(Data provided begins)
(* ===== verification/SynExample.v ===== *)
(** * A handshake on concrete packets

    One SYN on an empty cache, so that the theorems on the SYN cache are seen
    at work: their hypotheses hold of the state after it. *)

From S2P Require Import Prelude Pool TcpSeq Callout Tcpcb TcpSack TcpTimer InCksum TcpOptions TcpReass TcpInput TcpOutput TcpInputStream.
From S2P Require Import IpReass IpId Ip IpOutput IpTotal SynCache SynCacheSend SynCacheFacts SynCacheSafe SynCacheMap SynHandshake.

Definition exs_rt : rtentry := mkRt RTF_UP 0x0100000a 0 (Some 1) (mkIa 0x0200000a 0 0 0 0 0 0 1) 0 0.
Definition exs_net : ipenv :=
  mkIpenv (fun _ => mkIf (Z.lor IFF_UP IFF_BROADCAST) 1500 0 0 0 50 0 []) (fun _ => Some exs_rt) (fun _ => None) (fun _ _ => false) (fun _ => 0) true
    (fun _ => true) (fun _ => true) true 100 0 false false false false true.
Definition exs_env : synenv :=
  mkSynenv 1000000 100 50 150 7 10 100 0x12345678 0x9abcdef0 (fun _ => (0, 0)) true 16 exs_net 64 true 262144 true true true false 0x01020304 1460.
Definition exs_src : sockaddr_in := mkSin 0x0100000a 0x5000.
Definition exs_dst : sockaddr_in := mkSin 0x0200000a 0x1600.
Definition exs_optp : list Z := [2; 4; 5; 180; 4; 2; 8; 10; 0; 0; 1; 0; 0; 0; 0; 0; 1; 3; 3; 7].
Definition exs_event : event :=
  EvSyn exs_src exs_dst (mkTcphdr 0xfffffff0 0 TH_SYN) 3 8192 None tcpcb_zero (mkSackGlobals (pool_init 1) 32 1024 0) (Some exs_optp) (mkOpt false 0 0 0).

(** The identifications are left symbolic in the computations. *)
Definition exs_init (ids : ipid_state) : synst := syn_cache_init 2 (mkIpg 7 ids).
Definition exs_state (ids : ipid_state) : synst := default (exs_init ids) (syn_run exs_env exs_event (exs_init ids)).
Definition exs_ids : ipid_state := ip_id_init (fun _ => 5).

Lemma exs_ids_ok : ids_ok exs_ids.
Proof. by apply ip_id_init_ok. Qed.

Lemma exs_env_ok : env_ok 10 100 7 exs_env.
Proof.
  split; [done..|]. split.
  - intros d rt [= <-]. split; [by eexists|by left].
  - intros i. unfold SYNACK_MAX. simpl. lia.
Qed.

Lemma exs_reachable ids : syn_reachable 10 100 7 (exs_init ids) (exs_state ids).
Proof. eapply (reach_event _ _ _ _ exs_env exs_event); [apply reach_init|apply exs_env_ok|done|vm_compute; reflexivity]. Qed.

Definition exs_sc (ids : ipid_state) : syn_cache := default sc_zero (y_mem (exs_state ids) !! 1%positive).
Definition exs_synack (ids : ipid_state) : opkt := default (mkOpkt (mkIph (mkIp 0 0 0 0 0 0 0 0) 0 0 0) [] [] 0 0 0 0) (synack exs_env (exs_sc ids)).

Lemma exs_lookup ids : y_mem (exs_state ids) !! 1%positive = Some (exs_sc ids).
Proof. vm_compute. reflexivity. Qed.

Lemma exs_synack_eq ids : synack exs_env (exs_sc ids) = Some (exs_synack ids).
Proof. vm_compute. reflexivity. Qed.

(** The bytes of the SYN,ACK: its numbers and its window. *)
Lemma exs_numbers ids : rd32 (p_payload (exs_synack ids)) 4 = Some 0x01020304 /\ rd32 (p_payload (exs_synack ids)) 8 = Some 0xfffffff1 /\
  rd16 (p_payload (exs_synack ids)) 14 = Some 8192.
Proof. vm_compute. split; [|split]; reflexivity. Qed.

Lemma exs_words ids : is_u32 (sc_iss (exs_sc ids)) /\ 0 <= sc_win (exs_sc ids) <= TCP_MAXWIN.
Proof. vm_compute. split; split; congruence. Qed.

Lemma exs_linked ids : linked (exs_state ids) 1%positive.
Proof. exists 105%nat. eexists. split; [vm_compute; reflexivity|]. left. Qed.

Definition exs_ge : getenv := mkGetenv ex_env (Some ex_conn) None true 0 true 0 150.

Lemma syn_cache_safe_witness : syn_inv 10 100 7 (mempool (pool_init 2)) [] (exs_state exs_ids) /\
  forall e ev, env_ok 10 100 7 e -> enabled ev (exs_state exs_ids) -> is_Some (syn_run e ev (exs_state exs_ids)).
Proof. apply (syn_cache_safe 10 100 7 2 (mkIpg 7 exs_ids) (exs_state exs_ids)); [lia|lia|exact (exs_ids_ok)|exact (exs_reachable exs_ids)]. Defined.

Lemma syn_entry_expires_witness : exists n s', (n <= 13)%nat /\ expire_times n (fun _ => exs_env) 1%positive (exs_state exs_ids) = Some s' /\
  y_mem s' !! 1%positive = None /\ ~ linked s' 1%positive /\ 1%positive ∈ mempool (syn_cache_pool s').
Proof.
  apply (syn_entry_expires 10 100 7 2 (mkIpg 7 exs_ids) (exs_state exs_ids) (fun _ => exs_env) 1%positive);
    [lia|lia|exact (exs_ids_ok)|exact (exs_reachable exs_ids)|intros _; apply exs_env_ok|exact (exs_linked exs_ids)].
Defined.


Lemma syn_handshake_witness : exists c' options ro s',
  syn_cache_get exs_env exs_ge (sc_src (exs_sc exs_ids)) (sc_dst (exs_sc exs_ids)) (mkTcphdr 0xfffffff1 (u32 (0x01020304 + 1)) TH_ACK) (exs_state exs_ids) =
    Some (GetConn c' options ro, s') /\
  t_state (tp_of c') = TCPS_SYN_RECEIVED /\ snd_una (tp_of c') = 0x01020304 /\ snd_nxt (tp_of c') = u32 (0x01020304 + 1) /\
  snd_max (tp_of c') = u32 (0x01020304 + 1) /\ rcv_nxt (tp_of c') = 0xfffffff1 /\ last_ack_sent (tp_of c') = 0xfffffff1 /\
  rcv_adv (tp_of c') = u32 (0xfffffff1 + 8192) /\ forall pr, ~ holds s' (sc_src (exs_sc exs_ids), sc_dst (exs_sc exs_ids)) pr.
Proof.
  destruct (exs_numbers exs_ids) as (N1 & N2 & N3).
  apply (syn_handshake 10 100 7 2 (mkIpg 7 exs_ids) (exs_state exs_ids) 1%positive (exs_sc exs_ids) exs_env exs_env exs_ge (exs_synack exs_ids) ex_conn
           0x01020304 0xfffffff1 8192 TH_ACK);
    [lia|lia|exact (exs_ids_ok)|exact (exs_reachable exs_ids)|exact (exs_linked exs_ids)|exact (exs_lookup exs_ids)|exact exs_env_ok|exact (proj1 (exs_words exs_ids))|exact (proj2 (exs_words exs_ids))|exact (exs_synack_eq exs_ids)|exact N1|exact N2|exact N3|reflexivity..].
Defined.
Lemma vrem_has_conn h b q m c h' q' : h <> b ->
  has_conn (vrem h b q m) c h' q' <-> has_conn m c h' q' /\ ~ (h' = h /\ q' = q /\ c = b).
Proof.
  intros N. unfold has_conn. rewrite vrem_lookup by done. destruct (decide (h' = b)) as [->|D].
  - split.
    + intros (w & E & H). destruct (m !! b) as [x|]; simpl in E; [|done]. injection E as <-. split; [by exists x|naive_solver].
    + intros ((w & -> & H) & _). by exists (off w).
  - destruct (decide (h' = h)) as [->|D'].
    + destruct (m !! h) as [w|]; simpl; [|naive_solver]. split.
      * intros (x & [= <-] & H). destruct q, q'; simpl in H; try apply del_elem in H as [H ?]; (split; [by exists w|naive_solver]).
      * intros ((x & [= <-] & H) & Ne). exists (vdel b q w). split; [done|]. destruct q, q'; simpl; try done; apply del_elem; naive_solver.
    + naive_solver.
Qed.

(** ** A connection leaves its queue *)

Lemma pool_release (objs : list addr) (m : views) pl a : is_Some (m !! a) -> mempool pl ++ elements (dom m) ≡ₚ objs ->
  mempool (pool_cache_put pl a) ++ elements (dom (delete a m)) ≡ₚ objs.
Proof.
  intros Ha P. unfold pool_cache_put, pool_put. simpl. rewrite <- P, <- app_assoc. f_equiv. simpl.
  rewrite dom_delete_L. rewrite <- (elements_union_singleton (dom m ∖ {[a]}) a) by set_solver.
  f_equiv. rewrite union_comm_L, difference_union_L.
  assert (dom m ∪ {[a]} = dom m) as -> by (apply elem_of_dom in Ha; set_solver). done.
Qed.

(** The connection is freed. *)
Lemma core_discard objs m pl h b q v : core objs m pl -> m !! b = Some v -> v_onq v = Some (h, q) ->
  core objs (delete b (vrem h b q m)) (pool_cache_put pl b).
Proof.
  intros C H Q. destruct (queued_facts _ _ _ _ _ _ _ C H Q) as (N & Hn & Hh & E0 & E1 & w & Hw & Hb). constructor.
  - intros c x [D Hc]%lookup_delete_Some. rewrite vrem_lookup in Hc by done. rewrite decide_False in Hc by done.
    destruct (decide (c = h)) as [->|D']; [|by eapply c_loc]. rewrite Hw in Hc. injection Hc as <-.
    apply vloc_vdel; [by eapply c_loc|done].
  - intros c h' q'.
    assert (A : on_queue (delete b (vrem h b q m)) c h' q' <-> on_queue m c h' q' /\ c <> b).
    { rewrite <- (vrem_on_queue h b q) by done. unfold on_queue. destruct (decide (c = b)) as [->|D].
      - rewrite lookup_delete_eq, vrem_lookup, decide_True, H by done. simpl. naive_solver.
      - by rewrite lookup_delete_ne. }
    assert (B : has_conn (delete b (vrem h b q m)) c h' q' <-> has_conn m c h' q' /\ ~ (h' = h /\ q' = q /\ c = b)).
    { rewrite <- (vrem_has_conn h b q) by done. unfold has_conn. destruct (decide (h' = b)) as [->|D].
      - rewrite lookup_delete_eq, vrem_lookup, decide_True, H by done. simpl. split; [naive_solver|].
        intros (x & [= <-] & Hc). destruct q'; simpl in Hc; rewrite ?E0, ?E1 in Hc; by apply elem_of_nil in Hc.
      - by rewrite lookup_delete_ne. }
    rewrite A, B, (c_links _ _ _ C). split; intros [Hc D]; (split; [done|]); [naive_solver|].
    intros ->. apply D. apply (c_links _ _ _ C) in Hc. destruct (on_queue_fun m b h q h' q') as [-> ->]; [by exists v|done|done].
  - apply pool_release; [by rewrite vrem_lookup, decide_True, H by done|]. unfold vrem. rewrite !dom_alter_elements. apply C.
Qed.

(** The connection leaves the queue and stays, with an owner. *)
Lemma core_vrem objs m pl h b q v f : core objs m pl -> m !! b = Some v -> v_onq v = Some (h, q) ->
  (forall x, v_onq (f x) = v_onq x /\ v_q0 (f x) = v_q0 x /\ v_q (f x) = v_q x) -> vloc (f (off v)) ->
  core objs (alter f b (vrem h b q m)) pl.
Proof.
  intros C H Q F L. destruct (queued_facts _ _ _ _ _ _ _ C H Q) as (N & Hn & Hh & E0 & E1 & w & Hw & Hb). constructor.
  - intros c x. destruct (decide (c = b)) as [->|D].
    + rewrite lookup_alter_eq, vrem_lookup, decide_True, H by done. by intros [= <-].
    + rewrite lookup_alter_ne, vrem_lookup, decide_False by done.
      destruct (decide (c = h)) as [->|D']; [|by apply C]. rewrite Hw. intros [= <-]. apply vloc_vdel; [by eapply c_loc|done].
  - intros c h' q'. rewrite on_queue_alter, has_conn_alter, vrem_on_queue, vrem_has_conn, (c_links _ _ _ C) by
      (try done; intros x _; destruct (F x) as (? & ? & ?); try done; unfold vqueue; by destruct q').
    split; intros [Hc D]; (split; [done|]); [naive_solver|].
    intros ->. apply D. apply (c_links _ _ _ C) in Hc. destruct (on_queue_fun m b h q h' q') as [-> ->]; [by exists v|done|done].
  - unfold vrem. rewrite !dom_alter_elements. apply C.
Qed.

Definition held (v : view) : view := v <| v_nofd := false |>.

Lemma core_accept objs m pl h b v : core objs m pl -> m !! b = Some v -> v_onq v = Some (h, true) ->
  core objs (alter held b (vrem h b true m)) pl.
Proof.
  intros C H Q. destruct (queued_facts _ _ _ _ _ _ _ C H Q) as (N & Hn & Hh & E0 & E1 & _).
  destruct (c_loc _ _ _ C b v H) as [L P S O (T1 & T2 & T3) A F]. eapply core_vrem; [done|done|done|done|]. constructor; try done.
  - intros X. exfalso. apply X. simpl. by rewrite E0, E1.
  - by left.
Qed.

(** A socket that no queue refers to is freed. *)
Lemma core_delete objs m pl a v : core objs m pl -> m !! a = Some v -> v_onq v = None -> v_q0 v = [] -> v_q v = [] ->
  core objs (delete a m) (pool_cache_put pl a).
Proof.
  intros C H Q E0 E1. constructor.
  - intros c x [_ Hc]%lookup_delete_Some. by eapply c_loc.
  - intros c h q.
    assert (A : on_queue (delete a m) c h q <-> on_queue m c h q).
    { unfold on_queue. destruct (decide (c = a)) as [->|D]; [|by rewrite lookup_delete_ne].
      rewrite lookup_delete_eq, H. split; [naive_solver|]. intros (x & [= <-] & Hx). congruence. }
    assert (B : has_conn (delete a m) c h q <-> has_conn m c h q).
    { unfold has_conn. destruct (decide (h = a)) as [->|D]; [|by rewrite lookup_delete_ne].
      rewrite lookup_delete_eq, H. split; [naive_solver|].
      intros (x & [= <-] & Hc). destruct q; simpl in Hc; rewrite ?E0, ?E1 in Hc; by apply elem_of_nil in Hc. }
    rewrite A, B. apply C.
  - apply pool_release; [by rewrite H|apply C].
Qed.

(** ** A connection joins a queue *)

Lemma vins_lookup h b q (m : views) c : h <> b ->
  vins h b q m !! c = if decide (c = b) then on h q <$> m !! b else if decide (c = h) then vadd b q <$> m !! h else m !! c.
Proof.
  intros N. unfold vins. destruct (decide (c = b)) as [->|D].
  - by rewrite lookup_alter_ne, lookup_alter_eq.
  - destruct (decide (c = h)) as [->|D']; [by rewrite lookup_alter_eq, lookup_alter_ne|by rewrite !lookup_alter_ne].
Qed.

Lemma vins_on_queue h b q m c h' q' : h <> b -> is_Some (m !! b) ->
  on_queue (vins h b q m) c h' q' <-> (c = b /\ h' = h /\ q' = q) \/ (on_queue m c h' q' /\ c <> b).
Proof.
  intros N [v H]. unfold on_queue. rewrite vins_lookup by done. destruct (decide (c = b)) as [->|D].
  - rewrite H. simpl. split; [intros (x & [= <-] & [= -> ->]); by left|]. intros [(_ & -> & ->)|[_ ?]]; [by eexists|done].
  - destruct (decide (c = h)) as [->|D']; [|naive_solver]. destruct (m !! h) as [w|]; simpl; [|naive_solver]. split.
    + intros (x & [= <-] & Hx). right. split; [|done]. exists w. split; [done|]. by destruct q.
    + intros [(? & _)|[(x & [= <-] & Hx) _]]; [done|]. eexists. split; [done|]. by destruct q.
Qed.

Lemma vins_has_conn h b q m c h' q' : h <> b -> is_Some (m !! h) ->
  has_conn (vins h b q m) c h' q' <-> (c = b /\ h' = h /\ q' = q) \/ has_conn m c h' q'.
Proof.
  intros N [w Hw]. unfold has_conn. rewrite vins_lookup by done. destruct (decide (h' = b)) as [->|D].
  - destruct (m !! b) as [v|]; simpl; [|naive_solver]. split.
    + intros (x & [= <-] & Hx). right. by exists v.
    + intros [(_ & ? & _)|(x & [= <-] & Hx)]; [done|]. by eexists.
  - destruct (decide (h' = h)) as [->|D']; [|naive_solver]. rewrite Hw. simpl.
    split.
    + intros (x & [= <-] & Hx). destruct q, q'; simpl in Hx; try (right; by exists w);
        (apply elem_of_app in Hx as [Hx|Hx%list_elem_of_singleton]; [right; by exists w|by left]).
    + intros [(-> & _ & ->)|(x & [= <-] & Hx)]; (eexists; split; [done|]).
      * destruct q; simpl; apply elem_of_app; right; by apply list_elem_of_singleton.
      * destruct q, q'; simpl; try done; apply elem_of_app; by left.
Qed.

Lemma core_vins objs m pl h b q v w : core objs m pl -> m !! b = Some v -> v_onq v = None -> v_nofd v = true ->
  m !! h = Some w -> h <> b -> v_nofd w = false -> flag_set (v_opts w) SO_ACCEPTCONN = true -> v_q0len w + v_qlen w < backlog_max ->
  core objs (vins h b q m) pl.
Proof.
  intros C Hb Q Nf Hw N Nw Aw Room. pose proof (c_loc _ _ _ C b v Hb) as [L P S O T A F].
  assert (Nb : b ∉ vqueue q w).
  { intros Hc. destruct (proj2 (c_links _ _ _ C b h q)) as (x & Hx & Qx); [by exists w|]. congruence. }
  constructor.
  - intros c x. rewrite vins_lookup by done. destruct (decide (c = b)) as [->|D].
    { rewrite Hb. intros <-%(inj Some). constructor; try done. destruct O as [O|[O|[h' O]]]; [by left|right; by left|congruence]. }
    destruct (decide (c = h)) as [->|D']; [|by apply C]. rewrite Hw. intros <-%(inj Some).
    apply vloc_vadd; try done. by eapply c_loc.
  - intros c h' q'. rewrite vins_on_queue, vins_has_conn, (c_links _ _ _ C) by (by eexists || done).
    split; [naive_solver|]. intros [?|Hc]; [by left|]. right. split; [done|]. intros ->.
    apply (c_links _ _ _ C) in Hc as (x & Hx & Qx). congruence.
  - unfold vins. rewrite !dom_alter_elements. apply C.
Qed.

(** A connection moves to the queue of those that are complete. *)
Lemma core_connected objs m pl h b v : core objs m pl -> m !! b = Some v -> v_onq v = Some (h, false) ->
  core objs (vins h b true (vrem h b false m)) pl.
Proof.
  intros C H Q. destruct (queued_facts _ _ _ _ _ _ _ C H Q) as (N & Hn & Hh & E0 & E1 & w & Hw & Hb).
  pose proof (c_loc _ _ _ C b v H) as [L P S O T A F]. pose proof (c_loc _ _ _ C h w Hw) as Lw.
  assert (C' : core objs (alter id b (vrem h b false m)) pl).
  { eapply core_vrem; [done|done|done|done|]. constructor; try done. destruct O as [O|[O|[h' O]]]; [by left|right; by left|congruence]. }
  rewrite alter_id in C' by done. destruct (k_listens _ Lw) as [Sn Sa].
  { simpl in Hb. intros [Z _]%app_eq_nil. rewrite Z in Hb. by apply elem_of_nil in Hb. }
  pose proof (vloc_vdel b false w Lw Hb) as Lw'.
  eapply (core_vins _ _ _ _ _ _ (off v) (vdel b false w)); try done.
  - by rewrite vrem_lookup, decide_True, H.
  - by rewrite vrem_lookup, decide_False, decide_True, Hw.
  - destruct (k_lens _ Lw) as (La & Lb & Ls & _ & Nd & _). destruct (k_lens _ Lw') as (La' & Lb' & _).
    pose proof (del_length b _ Nd Hb). unfold vdel in *. simplify_upd. lia.
Qed.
(Data provided ends)
— Assignment —
Copy exactly the lines that run from the first line of the data to the line containing "at work: their", please, with both ends included and nothing else.

— Solution for this exercise —
(* ===== verification/SynExample.v ===== *)
(** * A handshake on concrete packets

    One SYN on an empty cache, so that the theorems on the SYN cache are seen
    at work: their hypotheses hold of the state after it. *)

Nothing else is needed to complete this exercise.